After this court’s decisions in People v. Ward (1975), 61 Ill. 2d 559, and Wilson v. Clark (1981), 84 Ill. 2d 186, it is undisputed that even though reports made by others may be substantively inadmissible, an expert may utilize them in forming his opinion as long as experts in the field reasonably rely on such materials. Nor is there any question that the psychiatric profession reasonably and customarily relies on records of the kind at issue here; both Dr. Katz and the State’s expert, Dr. Gerson Kaplan, testified that a patient’s psychiatric history is one of the most important criteria in making a diagnosis. (See also United States v. Lawson (7th Cir. 1981), 653 F.2d 299, 302 (taking judicial notice that psychiatrists customarily rely upon other psychiatric and investigative reports).) The only question is whether the rationale of Ward and Wilson also allows the psychiatric expert to explain the basis of his opinion by referring to relevant matters in the reports.
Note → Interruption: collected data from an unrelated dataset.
(** *** Interleavings

    [fault_fetch] runs before [heap_mutex_] is taken, and a store to a dirty page
    takes no lock at all. *)

Section interleavings.
#[local] Instance any_store : BlockStore DemoStore := demo_store false.

(** Two threads fault on one page.  The second has its copy before the first
    thread's store, and installs it after: the store is gone. *)
Definition second_fault : M DemoHeap heap_result :=
  do! RemoteHeap_new demo_config in
  let! copy := fault_fetch 0 in
  do! heap_exec 9 (HStore 0 x01) in
  do! fault_install 9 0 (default [] copy) in
  heap_exec 9 (HLoad 0).

Example second_fault_loses_store : fst (second_fault (demo_machine true)) = Ret (HByte x00).
Proof. vm_compute. reflexivity. Qed.

(** A store between the copy and the end of [flush_page]: the page is clean again,
    so its eviction forgets the store. *)
Definition store_while_flushing : M DemoHeap heap_result :=
  do! RemoteHeap_new demo_config in
  do! heap_exec 9 (HStore 0 x01) in
  let! w := get in
  let! bytes := copy_out (page_addr (heap w) 0) (page_length (heap w) 0) in
  do! heap_exec 9 (HStore 1 x02) in
  do! write_back 0 bytes in
  do! flush_and_evict_all in
  heap_exec 9 (HLoad 1).

Example store_while_flushing_lost : fst (store_while_flushing (demo_machine true)) = Ret (HByte x00).
Proof. vm_compute. reflexivity. Qed.

(** A budget of one page, dirty, and a peer that refuses writes: a load of another
    page is answered and evicted again, for ever. *)
Definition tight_config : RemoteHeapConfig := mkConfig 30 8 7.

Definition load_when_down : M DemoHeap heap_result :=
  do! RemoteHeap_new tight_config in
  do! heap_exec 9 (HStore 0 x01) in
  let! w := get in
  do! put (set_client (mkStore (ds_blocks (client_ w)) (ds_next (client_ w)) false) w) in
  heap_exec 50 (HLoad 8).

Example load_when_down_livelocks :
  fst (load_when_down (demo_machine true)) = NoFuel /\
  resident_order_ (heap (snd (load_when_down (demo_machine true)))) = [0].
Proof. vm_compute. split; reflexivity. Qed.
End interleavings.

(** *** A peer that goes down *)

Section down.
#[local] Instance shaky : BlockStore DemoStore := demo_store false.
#[local] Instance shaky_laws : BlockStoreLaws DemoStore := demo_store_laws false.

Definition take_down (s : DemoStore) : DemoStore := mkStore (ds_blocks s) (ds_next s) false.

(** Two dirty pages fill the budget; then the peer goes down and a store faults on a third page. *)
Definition heap0 : DemoHeap := snd (RemoteHeap_new demo_config (demo_machine true)).
Definition heap1 : DemoHeap := snd (heap_exec 9 (HStore 0 x01) heap0).
Definition heap2 : DemoHeap := snd (heap_exec 9 (HStore 8 x02) heap1).
Lemma heap0_reads : reads_as heap0 (replicate 32 x00).
Proof.
  assert (Hc : bs_ok (client_ (demo_machine true))) by (split; [intros h b; cbn; by rewrite lookup_empty|done]).
  pose proof (wpx_elim_ret True _ _ _ _ tt (wpx_of_wp True _ _ _ _
    (RemoteHeap_new_spec (BlockStore0 := shaky) demo_config (demo_machine true) (demo_config_ok false) (new_backend_ok _) Hc I))) as H.
  specialize (H ltac:(vm_compute; reflexivity)). destruct H as (Hok & Hbud & Hz & Hcap & _ & _). fold heap0 in *.
  split; [done|done|rewrite Hcap; vm_compute; reflexivity|].
  intros o Ho. rewrite Hz by (unfold in_heap; lia). rewrite Hcap in Ho. change (heap_capacity demo_config) with 32 in Ho.
  rewrite znth_lookup by lia. symmetry. apply lookup_replicate_2. lia.
Qed.

Lemma heap2_ok : heap_ok heap2.
Proof.
  pose proof (wpx_elim_ret True _ _ _ _ HDone (heap_exec_spec True 9 (HStore 0 x01) heap0 _ heap0_reads
    ltac:(vm_compute; intuition discriminate) (or_introl I)) ltac:(vm_compute; reflexivity)) as (_ & _ & _ & H1).
  destruct (H1 ltac:(done)) as [_ Hr1]. fold heap1 in Hr1.
  pose proof (wpx_elim_ret True _ _ _ _ HDone (heap_exec_spec True 9 (HStore 8 x02) heap1 _ Hr1
    ltac:(vm_compute; intuition discriminate) (or_introl I)) ltac:(vm_compute; reflexivity)) as (_ & _ & _ & H2).
  destruct (H2 ltac:(done)) as [_ Hr2]. fold heap2 in Hr2. apply Hr2.
Qed.

Definition goes_down (w : DemoHeap) : DemoHeap :=
  set_backend (set_flags true false (backend_ w)) (set_client (take_down (client_ w)) w).

Lemma goes_down_ok (w : DemoHeap) : heap_ok w -> heap_ok (goes_down w).
Proof.
  intros Hok. assert (Hk : heap_keeps w (set_client (take_down (client_ w)) w)).
  { apply client_same_keeps; [done| |by intros k]. destruct (hk_client _ Hok) as [H _]. by split. }
  apply (kp_ok _ _ (backend_keeps _ _ (kp_ok _ _ Hk) (win_flags (backend_ w) true false (hk_backend _ Hok)))).
Qed.

Definition full_heap : DemoHeap := goes_down heap2.
Definition over_budget : DemoHeap := snd (install_page 2 (replicate 8 x00) full_heap).

Lemma full_heap_ok : heap_ok full_heap.
Proof. exact (goes_down_ok heap2 heap2_ok). Qed.

Lemma over_budget_ok : heap_ok over_budget.
Proof.
  assert (Hb : bs_value (client_ full_heap) (handle_ (heap full_heap)) = Some (replicate 32 x00)) by (vm_compute; reflexivity).
  assert (Hi : 0 <= 2 < page_count_ (heap full_heap)) by (vm_compute; intuition discriminate).
  assert (Hout : 2 ∉ resident_order_ (heap full_heap)).
  { assert (He : resident_order_ (heap full_heap) = [0; 1]) by (vm_compute; reflexivity). rewrite He.
    rewrite !not_elem_of_cons. split; [lia|]. split; [lia|]. apply not_elem_of_nil. }
  assert (Hn : page_all full_heap 2 (fun d => d = None)).
  { destruct (hk_pages _ full_heap_ok 2 Hi) as [[Hin _]|Hp]; [destruct (Hout Hin)|exact Hp]. }
  destruct (install_page_spec full_heap 2 (replicate 32 x00) full_heap_ok Hi Hn Hb) as (w & Hrun & [Hk _ _ _]).
  assert (Hp : page_of_block full_heap 2 (replicate 32 x00) = replicate 8 x00) by (vm_compute; reflexivity).
  rewrite Hp in Hrun. unfold over_budget. rewrite Hrun. exact (kp_ok _ _ Hk).
Qed.

Lemma budget_loop_spins_witness :
  exists w', enforce_budget 100 over_budget = (NoFuel, w') /\ ~ within_budget w'.
Proof.
  apply (budget_loop_spins 100 over_budget (runtime_error "no peer")).
  - apply over_budget_ok.
  - vm_compute. intros H. by apply H.
  - vm_compute. reflexivity.
  - intros h off d. reflexivity.
  - assert (He : resident_order_ (heap over_budget) = [0; 1; 2]) by (vm_compute; reflexivity).
    unfold all_dirty. rewrite He. intros i Hi. rewrite !elem_of_cons in Hi. destruct Hi as [Hi|[Hi|[Hi|Hi]]]; [subst i..|destruct (not_elem_of_nil _ Hi)].
    + exists 4096. split; vm_compute; [intuition discriminate|reflexivity].
    + exists 4104. split; vm_compute; [intuition discriminate|reflexivity].
    + exists 4112. split; vm_compute; [intuition discriminate|reflexivity].
Defined.
End down.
At issue in Ward was a diagnosis by the prosecution’s psychiatric expert which was grounded in a personal interview with the accused as well as a review of other reports, including evaluations by another psychiatrist and a psychologist. In addition to stating his opinion that the defendant was sane, the doctor disclosed the findings of some of the secondhand sources. This court, relying on Rule 703 of the Federal Rules of Evidence (Fed. R. Evid. 703), held that expert medical opinion on the question of sanity based in part on records compiled by others which had not been admitted into evidence was permissible if the reports “are of a type customarily utilized by the medical profession.” People v. Ward (1975), 61 Ill. 2d 559, 568.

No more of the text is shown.